The Associated Press March 10, 2011, 10:23AM ET

Lawsuits threatened over Utah immigration bills

A controversial immigration package approved by Utah lawmakers last week has groups on both sides of the debate threatening to boycott Utah and sue the state.

The package includes an Arizona-style enforcement law and a guest worker program that allows illegal immigrants to live and work in Utah.

The enforcement law is not as stringent as Arizona's, but still likely to be litigated. Police would be required to check the immigrant status of anyone stopped for a felony or serious misdemeanor. A person stopped for lesser infractions would be questioned at the discretion of the officer, and only if a person does not have valid identification.

The Arizona law approved last year drew nationwide controversy over provisions requiring police, while enforcing other laws, to question a person's immigration status if they have reasonable suspicion they're here illegally. That aspect of the law was put on hold by a federal judge.

The Utah bills are awaiting Gov. Gary Herbert's approval. He previously said he supports the package generally, but has not committed to signing all of the bills.

The guest worker permits, in particular, have angered many conservatives, and some groups are pledging to hold The Church of Jesus Christ of Latter-day Saints accountable for supporting what they call an amnesty program.

At the same time, immigrant rights groups are pointing to Utah as a potential model for other states and the federal government.

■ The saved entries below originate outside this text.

Lemma ValidateContentDir_spec_witness :
  exists tr, runs (ValidateContentDir "/pvc" Example.ti) tr None /\
    exists top data, listed "/pvc" tr top data /\ top_ok top /\ data_ok data (Extents Example.ti).
Proof.
  exists [ev (R := fs_resp) (FReadDir "/pvc") (inl Example.top); ev (R := fs_resp) (FReadDir (ContentDataDir "/pvc")) (inl Example.data)].
  assert (H : runs (ValidateContentDir "/pvc" Example.ti)
    [ev (R := fs_resp) (FReadDir "/pvc") (inl Example.top); ev (R := fs_resp) (FReadDir (ContentDataDir "/pvc")) (inl Example.data)] None).
  { eapply (exec_runs Example.handler _ tt _ tt). vm_compute. reflexivity. }
  split; [exact H|]. refine (proj1 (ValidateContentDir_spec _ _ _ _ _ H) eq_refl).
  intros top data Hl%listed_answers. cbn in Hl. injection Hl as <- <-.
  apply (bool_decide_unpack _). vm_compute. exact I.
Defined.
Definition conditionObservedGenerationStale (cond : option Condition) (generation : Z) : bool :=
  match cond with
  | None => false
  | Some c => negb (cd_ObservedGeneration c =? generation)%Z
  end.

Definition isEmptyDeployPayload (claim : option MachineClaim) : bool :=
  match claim with
  | None => true
  | Some c => bool_decide (cl_ImageRef (claim_Spec c) = None) &&
              Nat.eqb (length (slice (cl_DataImages (claim_Spec c)))) 0
  end.

Definition nameRefEqual (a b : option NameRef) : bool :=
  match a, b with
  | None, None => true
  | Some a, Some b => (nr_Name a =s nr_Name b) && (nr_Namespace a =s nr_Namespace b)
  | _, _ => false
  end.

(** [reflect.DeepEqual] tells a nil slice from an empty one. *)
Definition intentSubsetEqual (claim : MachineClaim) (lastRun : DeployRun) (hooksHash : string) : bool :=
  nameRefEqual (cl_ImageRef (claim_Spec claim)) (run_ImageRef (run_Spec lastRun)) &&
  bool_decide (cl_DataImages (claim_Spec claim) = run_DataImages (run_Spec lastRun)) &&
  (hooksHash =s run_HooksHash (run_Spec lastRun)).

Definition shouldProvision (claim : option MachineClaim) (lastRun : option DeployRun)
    (hooksHash : string) : bool :=
  if isEmptyDeployPayload claim then false else
  match lastRun, claim with
  | None, _ => true
  | Some r, Some c => negb (intentSubsetEqual c r hooksHash)
  | Some _, None => false
  end.

Definition claimUnresolved (machine : Machine) (claim : option MachineClaim) : bool :=
  bool_decide (ClaimRef (Spec machine) <> None) && bool_decide (claim = None).

(** The zero [MachineClaimReference] stands for a dereferenced nil; the
    callers have checked [claimUnresolved]. *)
Definition claimUnresolvedMessage (machine : Machine) : string :=
  let ref := default (mkClaimReference "" "" "") (ClaimRef (Spec machine)) in
  sprintf "claimRef names MachineClaim %s/%s (uid %s), which does not exist or was recreated with a different uid"
    [cr_Namespace ref; cr_Name ref; cr_UID ref].

Definition secret_ref_eqb (a b : option SecretReference) : bool :=
  match a, b with
  | None, None => true
  | Some a, Some b => sr_Name a =s sr_Name b
  | _, _ => false
  end.

Definition credentialsStatusEqual (a b : MachineCredentialsStatus) : bool :=
  if cs_ResourceVersion a <>s cs_ResourceVersion b then false
  else secret_ref_eqb (cs_SecretRef a) (cs_SecretRef b).

(** [errors.As] against the plan builder's error types. *)
Definition classifyPlanBuildError (err : GoErr) : bool * bool :=
  match ekind err with
  | KNotReady => (true, false)
  | KDiskSelection | KValidation => (false, true)
  | _ => (false, false)
  end.

(** The finalizer multiset comparison of the update predicate. *)
Definition count_string (f : string) (l : list string) : Z :=
  Z.of_nat (count_occ String.string_dec l f).

Definition finalizerSetsEqual (a b : list string) : bool :=
  if negb (Nat.eqb (length a) (length b)) then false else
  forallb (fun f => (count_string f a - count_string f b =? 0)%Z) (a ++ b).

Definition mapClaimToMachine (claim : MachineClaim) : list ObjectKey :=
  if cst_MachineName (claim_Status claim) =s "" then []
  else [mkKey (Namespace claim) (cst_MachineName (claim_Status claim))].

(** ** The reconciler *)

Definition fail (e : GoErr) : reply := (noRequeue, Some e).
Definition done_ (r : ctrlResult) : reply := (r, None).

Section Reconciler.
Context `{ApiMachinery} (hasBuilder : bool).
Context (json_reboot : string -> string -> string + GoErr).

(** [parseRebootAnnotation]; the arguments struct is its [Mode]. *)
Definition parseRebootAnnotation (value : string) : string + GoErr :=
  if value =s "" then inl MachineRebootModeSoft
  else json_reboot MachineRebootModeSoft value.

Definition reboot_step (acc : bool * bool) (kv : string * string) : bool * bool :=
  let '(requested, hard) := acc in
  if negb (isRebootAnnotationKey kv.1) then (requested, hard) else
  match parseRebootAnnotation kv.2 with
  | inr _ => (true, hard)
  | inl mode => (true, if mode =s MachineRebootModeHard then true else hard)
  end.

(** The loop over the annotation map. *)
Definition rebootRequested (machine : Machine) : bool * bool :=
  fold_left reboot_step (map_to_list (Annotations machine)) (false, false).

Definition statusLossHeld (machine : Machine) : bool :=
  IsStatusConditionTrue (Conditions (Status machine)) MachineConditionStatusLossHold.

Definition retryHeld (machine : Machine) : bool :=
  IsStatusConditionTrue (Conditions (Status machine)) MachineConditionRetryHeld.

Definition stampLastUpdated (machine : Machine) : go Machine :=
  now <- Now ;; Ret (with_status (fun s => s <| LastUpdated := Some now |>) machine).

Definition set_condition (c : Condition) (machine : Machine) : Machine :=
  with_status (fun s => s <| Conditions := SetStatusCondition (Conditions s) c |>) machine.
Definition remove_condition (t : string) (machine : Machine) : Machine :=
  with_status (fun s => s <| Conditions := RemoveStatusCondition (Conditions s) t |>) machine.

(** The callbacks run on the object the patch answered. *)
Fixpoint run_callbacks (cbs : list (Machine -> go unit)) (machine : Machine) : go unit :=
  match cbs with
  | [] => Ret tt
  | cb :: cbs => cb machine ;; run_callbacks cbs machine
  end.

Definition applyMachineStatus (machine : Machine) (onSuccess : list (Machine -> go unit))
  : go (Machine + GoErr) :=
  r <- StatusApply KMachine machine ;;
  match r with
  | inr err => Ret (inr err)
  | inl m => run_callbacks onSuccess m ;; Ret (inl m)
  end.

(** A status write that ends a reconcile: stamp, apply, answer. *)
Definition apply_and_return (machine : Machine) (onSuccess : list (Machine -> go unit))
    (fmt : string) (args : list string) (result : go ctrlResult) : go reply :=
  r <- applyMachineStatus machine onSuccess ;;
  match r with
  | inr err => Ret (fail (wrapf fmt args err))
  | inl _ => res <- result ;; Ret (done_ res)
  end.

Definition resetCounts (machine : Machine) : Machine :=
  with_status (fun s => s <| ErrorCount := 0%Z |> <| RestartCount := 0%Z |>) machine.

Definition setState (machine : Machine) (state : string) (onSuccess : list (Machine -> go unit))
  : go reply :=
  let machine := with_status (fun s => s <| State := state |>) machine in
  let machine := resetCounts (markOperational machine) in
  let machine := remove_condition MachineConditionStatusLossHold machine in
  let machine := remove_condition MachineConditionRetryHeld machine in
  machine <- stampLastUpdated machine ;;
  apply_and_return machine onSuccess "machine %q: setting status.state to %q: %w"
    [Name machine; state] (Ret requeue).

Definition markDelayed (machine : Machine) (after : Z) : go reply :=
  let machine := with_status (fun s => s <| OperationalStatus := MachineOperationalStatusDelayed |>) machine in
  machine <- stampLastUpdated machine ;;
  apply_and_return machine [] "machine %q: recording delayed status: %w" [Name machine]
    (d <- jitter after ;; Ret (requeueAfter d)).

Definition markDelayedNotReady (machine : Machine) (reason message : string) : go reply :=
  markDelayed (set_condition (mkCondition MachineConditionProgressing ConditionFalse
    (Generation machine) reason message) machine) delayedRequeueInterval.

Definition recordDelayed (machine : Machine) : go reply := markDelayed machine delayedRequeueInterval.

Definition clearRetryStatus (machine : Machine) (restarting : bool) (result : ctrlResult) : go reply :=
  let os := OperationalStatus (Status machine) in
  if (os =s MachineOperationalStatusDelayed) ||
     (restarting && (os =s MachineOperationalStatusError))
  then
    machine <- stampLastUpdated (markOperational machine) ;;
    apply_and_return machine [] "machine %q: clearing retry status: %w" [Name machine] (Ret result)
  else Ret (done_ result).

Definition holdForRetry (machine : Machine) : go reply :=
  let st := Status machine in
  let machine := set_condition (mkCondition MachineConditionRetryHeld ConditionTrue 0 "BootRetryExhausted"
    (sprintf "%d consecutive restart failures in state %q: %s; set the %q annotation to clear and retry"
      [show_dec (RestartCount st); State st; ErrorMessage st; MachineAnnotationClearError])) machine in
  apply_and_return machine
    [fun m : Machine => Event (Name m) EventTypeWarning "BootRetryExhausted"
      (sprintf "%d consecutive restart failures in state %q: holding until the %q annotation is set"
        [show_dec (RestartCount (Status m)); State (Status m); MachineAnnotationClearError])]
    "machine %q: entering retry hold: %w" [Name machine] (Ret noRequeue).

Definition recordFailure (machine : Machine) (result : Result) : go reply :=
  machine <- stampLastUpdated (applyFailure machine (res_ErrorType result) (res_ErrorMessage result)) ;;
  if (res_ErrorType result =s MachineErrorTypeRestart) &&
     (maxRestartFailures <=? RestartCount (Status machine))%Z
  then holdForRetry machine
  else apply_and_return machine [] "machine %q: recording deployer failure: %w" [Name machine]
    (Ret (requeueAfter failedRequeueInterval)).

Definition recordCurrentRunDeleted (machine : Machine) : go reply :=
  match CurrentRunRef (Status machine) with
  | None => panic "recordCurrentRunDeleted: nil currentRunRef"
  | Some ref =>
    recordFailure (with_status (fun s => s <| CurrentRunRef := @None NameRef |>) machine)
      (failed MachineErrorTypeRestart
        (sprintf "current DeployRun %q no longer exists" [nr_Name ref]))
  end.

Definition busy_requeue (result : Result) : go Z :=
  d <- jitter defaultBusyRequeueInterval ;;
  Ret (if (0 <? res_RequeueAfter result)%Z then res_RequeueAfter result else d).

Definition applyNonCompleteOutcome (machine : Machine) (result : Result) (restarting : bool) : go reply :=
  match res_Outcome result with
  | Continuing => d <- jitter continuingRequeueInterval ;; clearRetryStatus machine restarting (requeueAfter d)
  | Busy => d <- busy_requeue result ;; clearRetryStatus machine restarting (requeueAfter d)
  | Delayed => recordDelayed machine
  | Failed => recordFailure machine result
  | o => Ret (fail (errorf "machine %q: deployer step returned unrecognized outcome %v"
               [Name machine; outcome_string o]))
  end.

(** *** Claim intent *)

Definition resolveClaimIntent (machine : Machine) : go (option MachineClaim + GoErr) :=
  match ClaimRef (Spec machine) with
  | None => Ret (inl None)
  | Some ref =>
    r <- Get KClaim (mkKey (cr_Namespace ref) (cr_Name ref)) ;;
    match r with
    | inr err => Ret (if IsNotFound err then inl None else inr err)
    | inl claim =>
      Ret (inl (if UID (claim : MachineClaim) <>s cr_UID ref then None else Some claim))
    end
  end.

(** *** Status loss *)

Definition hasPriorDeployRuns (machine : Machine) : go (bool + GoErr) :=
  r <- List_ KRun (Namespace machine) ;;
  match r with
  | inr err => Ret (inr (wrapf "machine %q: listing DeployRuns for status-loss detection: %w"
                 [Name machine] err))
  | inl runs => Ret (inl (existsb (fun run : DeployRun =>
                 nr_Name (run_MachineRef (run_Spec run)) =s Name machine) runs))
  end.

Definition enterStatusLossHold (machine : Machine) : go reply :=
  let machine := set_condition (mkCondition MachineConditionStatusLossHold ConditionTrue 0
    "PriorDeployRunsFound"
    (String.append "status was never recorded but spec carries deploy intent and DeployRuns already exist for this machine; holding until "
      (String.append MachineAnnotationConfirmStatusLoss " is set"))) machine in
  machine <- stampLastUpdated machine ;;
  apply_and_return machine
    [fun m : Machine => Event (Name m) EventTypeWarning "StatusLossHold"
      (sprintf "status was never recorded but spec carries deploy intent and DeployRuns already exist for this machine; holding until the %q annotation is set"
        [MachineAnnotationConfirmStatusLoss])]
    "machine %q: entering status-loss hold: %w" [Name machine] (Ret noRequeue).

(** The merge patch that removes one annotation. *)
Definition patch_annotation (key : string) (machine : Machine) (fmt : string) : go (Machine + GoErr) :=
  r <- Patch KMachine machine (drop_annotation key machine) ;;
  match r with
  | inr err => Ret (inr (wrapf fmt [Name machine] err))
  | inl m => Ret (inl (m : Machine))
  end.

Definition consumeConfirmStatusLossAnnotation (machine : Machine) : go (Machine + GoErr) :=
  patch_annotation MachineAnnotationConfirmStatusLoss machine
    "machine %q: consuming confirm-status-loss annotation: %w".

Definition reconcileStatusLossHold (machine : Machine) : go reply :=
  if negb (has_annotation MachineAnnotationConfirmStatusLoss machine) then Ret (done_ noRequeue) else
  r <- consumeConfirmStatusLossAnnotation machine ;;
  match r with
  | inr err => Ret (fail err)
  | inl machine =>
    setState machine MachineStateEnrolling
      [fun m : Machine => Event (Name m) EventTypeNormal "StatusLossHoldCleared"
        "confirm-status-loss annotation accepted: resuming the normal state walk from Enrolling"]
  end.

Definition reconcileEmptyStatus (machine : Machine) : go reply :=
  if statusLossHeld machine then reconcileStatusLossHold machine else
  if bool_decide (LastUpdated (Status machine) = None) then
    r <- resolveClaimIntent machine ;;
    match r with
    | inr err => Ret (fail err)
    | inl claim =>
      if isEmptyDeployPayload claim then setState machine MachineStateEnrolling [] else
      r <- hasPriorDeployRuns machine ;;
      match r with
      | inr err => Ret (fail err)
      | inl true => enterStatusLossHold machine
      | inl false => setState machine MachineStateEnrolling []
      end
    end
  else setState machine MachineStateEnrolling [].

"It's unprecedented that a state has come up with an idea about how to legalize illegal immigrants already living in the state," said Frank Sharry, executive director of America's Voice, a Washington, D.C.-based group supportive of a legal status for illegal immigrants. "It's a bold, innovative statement. The Obama administration should take notice, support the program and start a dialogue with the state."

But the reform package as a whole "is not the right balance," Sharry said. Enforcement laws are necessary for serious criminals, but Utah still goes too far because it opens the door for racial profiling and will hurt relationships between immigrant communities and police.

"It's an invitation to mischief," Sharry said.

Ana Avendano, Immigrant Worker Program director for the AFL-CIO, said the guest worker permits give employers cheap labor without providing additional protections for workers or a path to citizenship.

"It gives illegal immigrants false hope because it makes them think they could become legal," Avendano said. "But they're still illegal, and could be deported."

She said the enforcement law also puts illegal immigrants in constant fear of police and makes them reluctant to report workplace accidents or mistreatment by an employer.

William Gheen, president of Americans for Legal Immigration, said the guest worker program violates federal law and negates any benefit from the enforcement measure.

His political action committee, one of the largest anti-illegal immigration groups in the country, expects to file a lawsuit if the bill is signed by Gov. Gary Herbert. He said his group would encourage a tourism boycott of Utah and would launch a public relations campaign to denounce support of the program by the Church of Jesus Christ of Latter-day Saints.

"This will only encourage illegal immigrants to come to Utah," Gheen said. "It's the height of hypocrisy. After all of the illegal immigrants sign up for permits, who will there be to enforce the law against? The amnesty provisions nullify all of the enforcement provisions."

Mormon church leadership did not take any position on the immigration legislation, spokeswoman Kim Farah said. They have emphasized some guiding principles, such as compassion for neighbors and a concern for keeping families together, she said.